La protection des végétaux, conjuguée à d'autres pratiques culturales, permet de repousser les limites écophysiologiques normalement imposées à de nombreuses cultures. La culture de la pomme de terre ou de la tomate dans les régions montagneuses humides exige par exemple une protection phytosanitaire renforcée contre les champignons pathogènes. Les plantes cultivées dont les tubercules souterrains constituent le produit de récolte (pommes de terre, taro, etc.) compromettent la pérennité de l'utilisation des sols, en particulier lorsque la culture est pratiquée sur des terrains en pente, en raison des risques d'érosion et d'appauvrissement du sol suite à la mobilisation accrue d'éléments nutritifs.

La lutte chimique s'est taillée une place de choix dans la protection des cultures, tant par sa facilité d'emploi qu'en raison des résultats spectaculaires obtenus à très court terme ; ceci peut conduire à une utilisation abusive et inconsidérée - car non rentable par exemple.

Les conditions socio-économiques peuvent être largement influencées par l'introduction ou la modification de pratiques phytosanitaires, qui représentent en même temps un élément déterminant des systèmes de production. C'est particulièrement le cas des pays à vocation essentiellement agricole. Ainsi, le passage de la culture sur brûlis (suivie d'une jachère) à la culture permanente, qui nécessite des dépenses monétaires nettement accrues pour la lutte contre les adventices, a des incidences au plan socio-économique. De plus, la composition floristique se modifie en faveur d'espèces plus difficiles à combattre.

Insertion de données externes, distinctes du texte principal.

(* ===== verification/PolicyStore.v ===== *)
(** * The quarantine as the store of the policy

    Discharges the contract [ReviewStore] of [PolicyProps.v] with the tables of
    [Repository.v] and [put] of [QuarantineStore.v], when no other request
    interferes, so that the theorems proved against the contract hold of the
    composed program. *)

From Stdlib Require Import ZArith Lia Ascii.
From stdpp Require Import base sets strings numbers list.
From S2P Require Import Prelude Errors Text Sha256 Json Timestamps RateLimit Repository RepositoryProps Envelope EnvelopeProps Dedupe Validation Limits QuarantineStore QuarantineStoreProps Hindsight Policy PolicyProps.

Local Open Scope Z_scope.

(** ** The review states in the tables *)

Definition review_view (t : list item) (k : string * string) : option MemoryReviewState :=
  row_state <$> find_memory_state t k.1 k.2.

(** Rows of memories have no deduplication key and do not use the identities of
    security events. *)
Definition memory_rows (t : list item) : Prop :=
  forall r, r ∈ t -> is_Some (memory_key r) -> it_dedupe_key r = None /\ String.prefix "q_security" (it_quarantine_id r) = false.

Definition store_inv (d : qdb) : Prop := unique_ok (q_items d) = true /\ memory_rows (q_items d).

Lemma states_nodup t ids : NoDup (map fst (find_memory_review_states t ids)).
Proof.
  unfold find_memory_review_states. generalize (batches (length (dict_fromkeys ids)) MEMORY_REVIEW_BATCH_SIZE (dict_fromkeys ids)).
  intros bs. assert (Hf : forall (es : list ((string * string) * MemoryReviewState)) d, NoDup (map fst d) ->
    NoDup (map fst (fold_left (fun st e => dict_set e.1 e.2 st) es d))).
  { induction es as [|e es IH]; intros d Hd; simpl; [done|]. by apply IH, dict_set_nodup. }
  cut (forall d, NoDup (map fst d) ->
    NoDup (map fst (fold_left (fun states batch => fold_left (fun st e => dict_set e.1 e.2 st) (review_rows t batch) states) bs d))).
  { intros Hc. apply Hc, NoDup_nil_2. }
  induction bs as [|b bs IH]; intros d Hd; simpl; [done|]. by apply IH, Hf.
Qed.

Lemma states_spec t ids k v : unique_ok t = true ->
  (k, v) ∈ find_memory_review_states t ids <-> k ∈ ids /\ review_view t k = Some v.
Proof.
  intros Hu. pose proof (states_nodup t ids) as Hnd. destruct k as [b m].
  assert (Hg : (b, m, v) ∈ find_memory_review_states t ids <-> dict_get (b, m) (find_memory_review_states t ids) = Some v)
    by (split; [by apply dict_get_nodup|by apply dict_get_elem]).
  rewrite Hg, review_states_batched by done. unfold review_view. cbn [fst snd].
  destruct (elem (b, m) ids) eqn:E; [apply elem_true in E; naive_solver|]. apply elem_false in E. naive_solver.
Qed.

(** ** A write and the states of other memories *)

Lemma row_write_key it e mode at_ f r : row_write it e mode at_ = Some f ->
  (memory_key (f r) = memory_key it /\ it_dedupe_key (f r) = it_dedupe_key it) \/
  (mode = ModeMemory /\ memory_key (f r) = memory_key r /\ it_dedupe_key (f r) = it_dedupe_key r).
Proof.
  unfold row_write. intros Hw. destruct (_expired e at_); [injection Hw as <-; by left|]. destruct (_ && _); [done|].
  destruct (bool_decide (mode = ModeMemory) && _) eqn:E; injection Hw as <-; [right; by split_bool|by left].
Qed.

Lemma same_key_row t r e : unique_ok t = true -> r ∈ t -> e ∈ t -> has_key it_quarantine_id (it_quarantine_id e) r = true -> r = e.
Proof. intros Hu Hr He Hk. apply (proj1 (has_key_true _ _ _)) in Hk. by apply (keys_unique_inj it_quarantine_id t); [apply unique_keys|..]. Qed.

Lemma rows_after_view t it existing mode at_ k :
  unique_ok t = true -> unique_ok (rows_after t it existing mode at_) = true ->
  (forall e, existing = Some e -> e ∈ t /\ memory_key e <> Some k) -> memory_key it <> Some k ->
  review_view (rows_after t it existing mode at_) k = review_view t k.
Proof.
  intros Hu Hu' Hex Hit. destruct k as [b m]. unfold review_view. cbn [fst snd]. f_equal.
  assert (Hrows : forall r, memory_key r = Some (b, m) -> r ∈ rows_after t it existing mode at_ <-> r ∈ t).
  { intros r Hr. unfold rows_after. destruct existing as [e|].
    - destruct (Hex e eq_refl) as [He Hne]. destruct (row_write it e mode at_) as [f|] eqn:Ef; [|done]. split.
      + intros (x & Hx & ->)%update_where_elem. destruct (has_key _ _ x) eqn:Ek; [|done]. exfalso.
        rewrite (same_key_row t x e Hu Hx He Ek) in Hr. destruct (row_write_key _ _ _ _ _ e Ef) as [[E _]|(_ & E & _)]; congruence.
      + intros Hin. apply update_key_frame; try done. by intros ->.
    - rewrite elem_of_app, list_elem_of_singleton. split; [|by left]. intros [Hin|Heq]; [done|]. exfalso. apply Hit. by rewrite <- Hr, Heq. }
  apply unique_memory in Hu, Hu'.
  destruct (find_memory_state t b m) as [r|] eqn:E.
  - apply find_memory_state_spec in E as [Hin Hk]; [|done]. apply find_memory_state_spec; [done|]. split; [by apply Hrows|done].
  - destruct (find_memory_state (rows_after _ _ _ _ _) b m) as [r|] eqn:E'; [|done].
    apply find_memory_state_spec in E' as [Hin Hk]; [|done]. apply Hrows in Hin; [|done].
    assert (find_memory_state t b m = Some r) by by apply find_memory_state_spec. congruence.
Qed.

Lemma rows_after_memory t it existing mode at_ : unique_ok t = true -> memory_rows t ->
  (forall e, existing = Some e -> e ∈ t) ->
  (is_Some (memory_key it) -> it_dedupe_key it = None /\ (forall e, existing = Some e -> is_Some (memory_key e)) /\
     (existing = None -> String.prefix "q_security" (it_quarantine_id it) = false)) ->
  memory_rows (rows_after t it existing mode at_).
Proof.
  intros Hu Hm Hex Hit r Hr Hk. unfold rows_after in Hr. destruct existing as [e|].
  - specialize (Hex e eq_refl). destruct (row_write it e mode at_) as [f|] eqn:Ef; [|by apply Hm].
    apply update_where_elem in Hr as (x & Hx & ->). destruct (has_key _ _ x) eqn:Ek; [|by apply Hm].
    rewrite (same_key_row t x e Hu Hx Hex Ek) in *. destruct (row_write_fields _ _ _ _ _ e Ef) as (Hid & _). rewrite Hid.
    destruct (row_write_key _ _ _ _ _ e Ef) as [[E1 E2]|(_ & E1 & E2)]; rewrite E1 in Hk; rewrite E2; [|by apply Hm].
    destruct (Hit Hk) as (Hd & He & _). split; [done|]. apply (Hm e Hex). by apply He.
  - apply elem_of_app in Hr as [Hr|Hr]; [by apply Hm|]. apply list_elem_of_singleton in Hr as ->. destruct (Hit Hk) as (Hd & _ & Hp).
    split; [done|by apply Hp].
Qed.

Le remplacement du sarclage des mauvaises herbes à la houe par les traitements herbicides risque de porter préjudice aux groupes de population (enfants, femmes, hommes, groupes ethniques) auxquelles la responsabilité de ce travail incombait auparavant. L'introduction de nouvelles techniques de lutte peut aussi avoir des répercussions négatives sur la santé, la capacité de travail et les droits acquis par une partie de la population. D'un autre côté, les objectifs prédominants d'une société et les valeurs éthiques et morales en vigueur forment le cadre au sein duquel la protection des végétaux devra inscrire son action (par exemple interdictions d'abattage frappant certains groupes d'animaux ; appréciation portée sur la qualité de l'air et de l'eau, critères concernant l'absence de résidus ; protection du travail, préférences de travail, besoins de temps libre).

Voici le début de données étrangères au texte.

(** ** Configuration: theorems

    What settings that load have in common: every field is typed and within its
    bounds, the checks across fields hold, checking them again changes nothing,
    and a router that starts with them neither speaks plain HTTP outside private
    networks nor mixes ways to authenticate. *)

(** ** Fields *)

Definition value_ok (kind : field_kind) (v : value) : Prop :=
  match kind, v with
  | FInt lo hi, VInt n => lo <= n /\ (forall h, hi = Some h -> n <= h)
  | FBool, VBool _ => True
  | FHost, VText s => s <> ""%string
  | FText, VText _ => True
  | FOptText, VText _ | FOptText, VNone => True
  | FSecret, VSecret s => code_points s = 0 \/ 32 <= code_points s
  | FSecretAny, VSecret _ => True
  | FSecret, VNone | FSecretAny, VNone => True
  | FLiteral options, VText s => s ∈ options
  | _, _ => False
  end.

Lemma token_length_ok s : validate_token_length s = true <-> code_points s = 0 \/ 32 <= code_points s.
Proof.
  unfold validate_token_length. assert (0 <= code_points s) by (unfold code_points; lia).
  destruct (Z.ltb_spec 0 (code_points s)), (Z.ltb_spec (code_points s) 32); simpl; split; try done; lia.
Qed.

Lemma check_value_ok f raw v : value_ok (f_kind f) (f_default f) -> check_value f raw = inl v -> value_ok (f_kind f) v.
Proof.
  unfold check_value. intros Hd. destruct (f_kind f) as [lo hi| | | | | | |options] eqn:Ek; intros Hc.
  - case_bool_decide; [by injection Hc as <-|]. destruct (_exact_integer raw) as [n|]; [|done].
    destruct (Z.ltb_spec n lo); [done|]. destruct hi as [h|]; [destruct (Z.ltb_spec h n); [done|]|]; injection Hc as <-; simpl;
      (split; [lia|first [done|intros ? [= <-]; lia]]).
  - case_bool_decide; [by injection Hc as <-|]. destruct (_exact_boolean raw); [|done]. by injection Hc as <-.
  - case_bool_decide as He; [by injection Hc as <-|]. destruct raw; try done. injection Hc as <-. simpl. congruence.
  - destruct raw; try done. by injection Hc as <-.
  - destruct raw; try done; by injection Hc as <-.
  - unfold check_secret in Hc. simpl in Hc.
    destruct raw as [| | |s|s]; try done; [by injection Hc as <-| |];
      (destruct (validate_token_length s) eqn:Et; [|done]; injection Hc as <-; by apply token_length_ok).
  - unfold check_secret in Hc. simpl in Hc. destruct raw; try done; by injection Hc as <-.
  - destruct raw as [| | |s|]; try done. destruct (elem s options) eqn:Ee; [|done]. injection Hc as <-. by apply elem_true.
Qed.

· Mesures de protection de l'environnement

Les mesures de protection de l'environnement ont pour but de minimiser à long terme les dommages écologiques causés par la protection des végétaux. Pour ce faire, il faut d'abord soupeser les objectifs macro-économiques et les objectifs micro-économiques (c'est-à-dire au niveau de l'unité économique ou de l'exploitation) et appliquer systématiquement le principe du pollueur-payeur dans le règlement des dommages causés. Le seuil d'intervention devrait être fixé d'après des critères écologiques et économiques s'inscrivant dans un horizon de long terme.

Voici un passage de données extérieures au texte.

(** A decoded character is a scalar value, and its bytes are its encoding. *)
Lemma decode_one_char a l c rest : 0 <= a -> decode_one a l = DChar c rest ->
  scalar c = true /\ a :: l = encode_char c ++ rest.
Proof.
  intros Ha. unfold decode_one.
  destruct (Z.ltb_spec a 128) as [H1|H1].
  { intros [= <- <-]. unfold scalar, encode_char, between. by compare_z. }
  destruct (Z.ltb_spec a 194) as [|H2]; [done|]. destruct l as [|b l1]; [by case_match|].
  destruct (Z.leb_spec 245 a) as [|H3]; [done|]. destruct (bad_second a b) eqn:Eb; [done|].
  unfold bad_second, cont, between in Eb.
  assert (Hb : 128 <= b <= 191 /\ (a = 224 -> 160 <= b) /\ (a = 237 -> b < 160) /\ (a = 240 -> 144 <= b) /\ (a = 244 -> b < 144)) by lia.
  clear Eb. destruct (Z.ltb_spec a 224) as [H4|H4].
  { intros [= <- <-]. pose proof (encode_digits 0 0 (a - 192) (b - 128)) as He. rewrite !Z.mul_0_l, !Z.add_0_l in He.
    rewrite He by lia. unfold scalar, between. compare_z. split; [done|]. simpl. repeat f_equal; lia. }
  destruct l1 as [|d l2]; [done|]. destruct (cont d) eqn:Ed; [|done]. unfold cont, between in Ed. simpl.
  assert (Hd : 128 <= d <= 191) by lia. clear Ed. destruct (Z.ltb_spec a 240) as [H5|H5].
  { intros [= <- <-]. pose proof (encode_digits 0 (a - 224) (b - 128) (d - 128)) as He. rewrite !Z.mul_0_l, !Z.add_0_l in He.
    rewrite He by lia. unfold scalar, between. split; [lia|]. compare_z. simpl. repeat f_equal; lia. }
  destruct l2 as [|e l3]; [done|]. destruct (cont e) eqn:Ee; [|done]. unfold cont, between in Ee. simpl.
  assert (He : 128 <= e <= 191) by lia. clear Ee. intros [= <- <-]. rewrite encode_digits by lia. unfold scalar, between. split; [lia|].
  compare_z. simpl. repeat f_equal; lia.
Qed.

Lemma encode_app t1 t2 : encode (t1 ++ t2) = encode t1 ++ encode t2.
Proof. unfold encode. by rewrite map_app, concat_app. Qed.

Lemma encode_cons c t : encode (c :: t) = encode_char c ++ encode t.
Proof. done. Qed.

Lemma encode_char_length c : (1 <= length (encode_char c) <= 4)%nat.
Proof. unfold encode_char. repeat case_match; simpl; lia. Qed.

Lemma encodable_app t1 t2 : encodable (t1 ++ t2) = encodable t1 && encodable t2.
Proof. apply forallb_app. Qed.

Lemma nbytes_app t1 t2 : nbytes (t1 ++ t2) = nbytes t1 + nbytes t2.
Proof. unfold nbytes, tlen. rewrite encode_app, length_app. lia. Qed.

Lemma nbytes_nonneg t : 0 <= nbytes t.
Proof. unfold nbytes, tlen. lia. Qed.

(** The first byte of a character is no continuation, the others are. *)
Lemma encode_char_shape c : scalar c = true ->
  exists a tl, encode_char c = a :: tl /\ 0 <= a /\ cont a = false /\ forallb cont tl = true.
Proof.
  intros Hc. assert (H : 0 <= c <= 1114111) by (unfold scalar, between in Hc; lia). clear Hc.
  destruct (digits64 c) as (x & y & z & w & -> & Hx & Hy & Hz & Hw & _); [lia|]. rewrite encode_digits by lia.
  unfold cont, between.
  destruct (Z.ltb_spec (x * 262144 + y * 4096 + z * 64 + w) 128); [|destruct (Z.ltb_spec (x * 262144 + y * 4096 + z * 64 + w) 2048);
    [|destruct (Z.ltb_spec (x * 262144 + y * 4096 + z * 64 + w) 65536)]];
  eexists _, _; (split; [done|]); simpl; compare_z; (split; [lia|done]).
Qed.

Lemma encode_nonneg t : encodable t = true -> Forall (fun b => 0 <= b) (encode t).
Proof.
  induction t as [|c t IH]; [by constructor|]. simpl. intros [Hc Ht]%andb_true_iff. rewrite encode_cons. apply Forall_app. split; [|auto].
  destruct (encode_char_shape c Hc) as (a & tl & -> & Ha & _ & Htl). constructor; [done|]. rewrite List.forallb_forall in Htl.
  apply List.Forall_forall. intros b Hb. specialize (Htl b Hb). unfold cont, between in Htl. lia.
Qed.

(** Decoding reads an encoded text and goes on with what follows it. *)
Lemma decode_from_encode t l fuel pos : encodable t = true -> (length (encode t ++ l) <= fuel)%nat ->
  decode_from fuel pos (encode t ++ l) =
  match decode_from (fuel - length t) (pos + length (encode t)) l with inl t' => inl (t ++ t') | inr e => inr e end.
Proof.
  revert fuel pos. induction t as [|c t IH]; intros fuel pos; simpl.
  { intros _ _. rewrite Nat.sub_0_r, Nat.add_0_r. by case_match. }
  intros [Hc Ht]%andb_true_iff. rewrite encode_cons, <- app_assoc. intros Hf.
  destruct (decode_one_encode c (encode t ++ l) Hc) as (a & m & Hm & Hd). pose proof (encode_char_length c).
  rewrite length_app in Hf. destruct fuel as [|fuel]; [lia|]. rewrite Hm. cbn [decode_from]. rewrite Hd, <- Hm.
  rewrite IH by (try done; lia). rewrite !length_app.
  replace (pos + (length (encode_char c) + (length (encode t) + length l) - (length (encode t) + length l)) + length (encode t))%nat
    with (pos + (length (encode_char c) + length (encode t)))%nat by lia. simpl. by destruct (decode_from _ _ l).
Qed.

Lemma decode_encode t : encodable t = true -> decode (encode t) = inl t.
Proof.
  intros Ht. unfold decode. rewrite <- (app_nil_r (encode t)) at 2. rewrite decode_from_encode by (rewrite ?app_nil_r; done).
  assert (Hn : forall n p, decode_from n p [] = inl []) by (by intros []). rewrite Hn. by rewrite app_nil_r.
Qed.

Lemma decode_from_ok fuel pos l t : Forall (fun b => 0 <= b) l -> decode_from fuel pos l = inl t -> encodable t = true /\ encode t = l.
Proof.
  revert pos l t. induction fuel as [|fuel IH]; intros pos [|a l] t Hl; simpl; try (intros [= <-]; done); try done.
  inversion_clear Hl as [|? ? Ha Hl']. destruct (decode_one a l) as [c rest| |] eqn:Ed; [|done..].
  destruct (decode_one_char a l c rest Ha Ed) as [Hc Heq].
  destruct (decode_from fuel _ rest) as [t'|] eqn:Er; [|done]. intros [= <-].
  assert (Hall : Forall (fun b => 0 <= b) (a :: l)) by (by constructor). rewrite Heq in Hall. apply Forall_app in Hall as [_ Hrest].
  destruct (IH _ _ _ Hrest Er) as [Ht <-]. simpl. rewrite Hc, Ht. split; [done|]. by rewrite encode_cons, Heq.
Qed.

(** What decodes is the encoding of what it decodes to. *)
Lemma decode_ok l t : Forall (fun b => 0 <= b) l -> decode l = inl t -> encodable t = true /\ encode t = l.
Proof. apply decode_from_ok. Qed.

(** A character cut off by the end of the data. *)
Lemma decode_one_cut c l m : scalar c = true -> encode_char c = l ++ m -> l <> [] -> m <> [] ->
  exists a l', l = a :: l' /\ decode_one a l' = DCut.
Proof.
  intros Hc Hsplit Hl Hm. destruct (decode_one_encode c [] Hc) as (a & tl & Htl & Hd). rewrite app_nil_r in Htl.
  destruct l as [|a' l']; [done|]. rewrite Htl in Hsplit. simpl in Hsplit. injection Hsplit as <- ->. exists a, l'. split; [done|].
  destruct m as [|m1 m]; [done|]. revert Hd. unfold decode_one. destruct (a <? 128); [by destruct l'|]. destruct (a <? 194); [done|].
  destruct l' as [|b [|d [|e l']]]; simpl.
  - destruct (Z.leb_spec 245 a); [done|]. intros _. by rewrite (proj2 (Z.ltb_lt _ _)).
  - destruct (245 <=? a); [done|]. destruct (bad_second a b); [done|]. by destruct (a <? 224).
  - destruct (245 <=? a); [done|]. destruct (bad_second a b); [done|]. destruct (a <? 224); [done|]. destruct (cont d); [|done]. by destruct (a <? 240).
  - destruct (245 <=? a); [done|]. destruct (bad_second a b); [done|]. destruct (a <? 224); [done|]. destruct (cont d); [|done].
    destruct (a <? 240); [done|]. destruct (cont e); [|done]. simpl. intros [= _ Hn]. by destruct l'.
Qed.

On utilisera autant que possible les facteurs limitants naturels (cf. mesures de protection de l'environnement présentées dans le dossier sur la production végétale) et on abaissera la probabilité des dégâts (cf. point 1). Les effets récurrents des traitements phytosanitaires sur le système de production et l'écosystème, par exemple suite à une extension des cultures à des sites risquant d'être plus fortement infestés, demandent à être examinés avec autant d'attention que leur incidence sur la situation économique et sociale de la population.